Driving toward the village of Kut in Armenia, on the border with Azerbaijan. Credit: Anoush Baghdassarian.

The dirt road leading to Kut, a small Armenian village on the border with Azerbaijan, is uneven and somber as we drive down it at dusk. I gulp, attempting to swallow my fear, as we get closer to the Armenian mountain on which Azerbaijani soldiers have illegally positioned themselves. My colleague points directly in front of us: “There they are,” she says. We are so close. I take a deep breath and revert to conversation, doing my best to feign strength so I can speak with the families who brave this reality every day. 

As we enter this small farming village with less than 200 inhabitants, holes paint house facades and shrapnel scatters the ground. The head of the village welcomes us into his home, with seven other family members sitting around the kitchen table. They smile softly and speak weightily, their voices carrying a juxtaposing resilience and despair that fill and break your heart simultaneously. 

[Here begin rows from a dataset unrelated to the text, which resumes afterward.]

Lemma wp_partial_write s w I sv x u len :
  shows R s w → fs_ok nb w I → w_nodes w !! sv = Some x → small u → u_rw u = UIO_WRITE →
  (pos u `mod` 512 + len ≤ 512)%nat → Z.of_nat len ≤ u_resid u →
  wp (sfs_partialio sv u (Z.of_nat (pos u `mod` 512)) (Z.of_nat len)) (write_post w I sv x u len) s.
Proof using.
  intros Hs Hok Hx Hsm Hrw Hle Hres. destruct (small_block u Hsm) as (Eb & _ & _). destruct (pos_block (pos u)) as [Ep Hp]. pose proof (proj1 Hsm) as Hu.
  pose proof (ok_node _ _ _ Hok sv x Hx) as Hi. unfold sfs_partialio. rewrite Hrw. apply wp_bind, wp_kassert.
  split; [rewrite u32_id by lia; apply Z.leb_le; unfold SFS_BLOCKSIZE; lia|]. apply wp_bind. eapply wp_held; [done|]. apply wp_bind, wp_kassert. split; [done|].
  apply wp_bind. rewrite Eb, bool_decide_true by done. eapply wp_mono; [apply (wp_bmap_alloc R s w I sv x); (done || lia)|].
  intros [e b] s1 (w1 & I1 & x1 & Hs1 & Hok1 & Hg & _ & Hcase). cbn [fst snd] in Hcase. destruct Hcase as [(-> & Hfb & Eb1 & Hb)|Herr].
  2:{ destruct (bmap_error w1 e e (pos u / 512) u) as [He Herr']; [naive_solver|done|done|]. rewrite (proj2 (Z.eqb_neq e 0)) by done. cbn [negb]. apply wp_ret.
      by eapply write_post_error. }
  cbn [Z.eqb negb]. rewrite Nat2Z.id in Eb1. subst b. rewrite (proj2 (Z.eqb_neq _ 0)) by done. apply wp_bind.
  assert (w_nodes w1 !! sv = Some x1) as Hx1 by (rewrite (gr_nodes _ _ _ _ _ _ _ Hg); by rewrite lookup_insert_eq).
  pose proof (ok_node _ _ _ Hok1 sv x1 Hx1) as Hi1. pose proof (bmap_range nb w1 I1 Hok1 _ _ (pos u / 512) Hi1) as Hbr. pose proof (ok_size _ _ _ Hok1) as [Hsz _].
  eapply wp_readblock; [done|lia|apply sector_lookup; lia|]. intros s2 Hs2. cbn [Z.eqb negb]. rewrite decide_True by done.
  apply wp_bind, wp_moving_from; [done|done|lia|]. intros u' Hl Hd. cbn [fst snd Z.eqb negb]. rewrite Nat2Z.id in *.
  pose proof (todo_length u Hu Hrw) as Htodo. assert (length (take len (u_todo u)) = len) as Htk by len.
  assert (sector (w_disk w1) (bmap_of (w_disk w1) (sv_i x1) (pos u / 512)) = fblock (w_disk w1) (sv_i x1) (pos u / 512)) as ->.
  { unfold fblock. by rewrite (proj2 (Z.eqb_neq _ 0)). }
  destruct (wrote_block nb w1 I1 sv x1 (pos u / 512) (pos u `mod` 512) (take len (u_todo u)) Hok1 Hx1 Hb ltac:(lia)) as [Hok2 Hwr].
  pose proof (fblock_length nb w1 I1 Hok1 (sv_i x1) (pos u / 512)) as Hbl. apply wp_bind.
  eapply wp_writeblock; [exact Hs2|lia|rewrite length_splice; lia|]. intros s3 Hs3. apply wp_ret. eexists _, I1, x1, len. split; [exact Hs3|]. split; [exact Hok2|].
  split; [lia|]. rewrite <-Ep in Hwr. split; [|split; [done|split; [done|done]]]. apply (wrote_grown _ _ _ _ _ _ _ (pos u) Hi) in Hg.
  rewrite <-(app_nil_l (take len _)). eapply wrote_app; [exact Hg|]. cbn [length]. by rewrite Nat.add_0_r.
Qed.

As they speak, I think of Nune, an elderly woman from Nagorno-Karabakh we interviewed a few days earlier who was stuck in an Armenian border village because of the ongoing blockade of 120,000 Armenians by Azerbaijan. She effortlessly captured the scenes we were witnessing in each home we visited, with each table that offered more than what the family had, and each set of eyes that spoke something deeper than a mouth. She said, “Armenians have become this race that has one side of its face that smiles and another that sinks.”  

It is true. 

One-hundred-and-eight years ago the Ottoman Empire attempted to systematically eradicate Armenians. One-and-a-half million Armenians were killed, with many more displaced. While Armenians have been seeking justice for that genocide for over one hundred years, a new attempt seems to be on the horizon. Today, Armenians are suffering violence at the hands of Azerbaijan, and the warning signs of a renewed intent to destroy are all too apparent.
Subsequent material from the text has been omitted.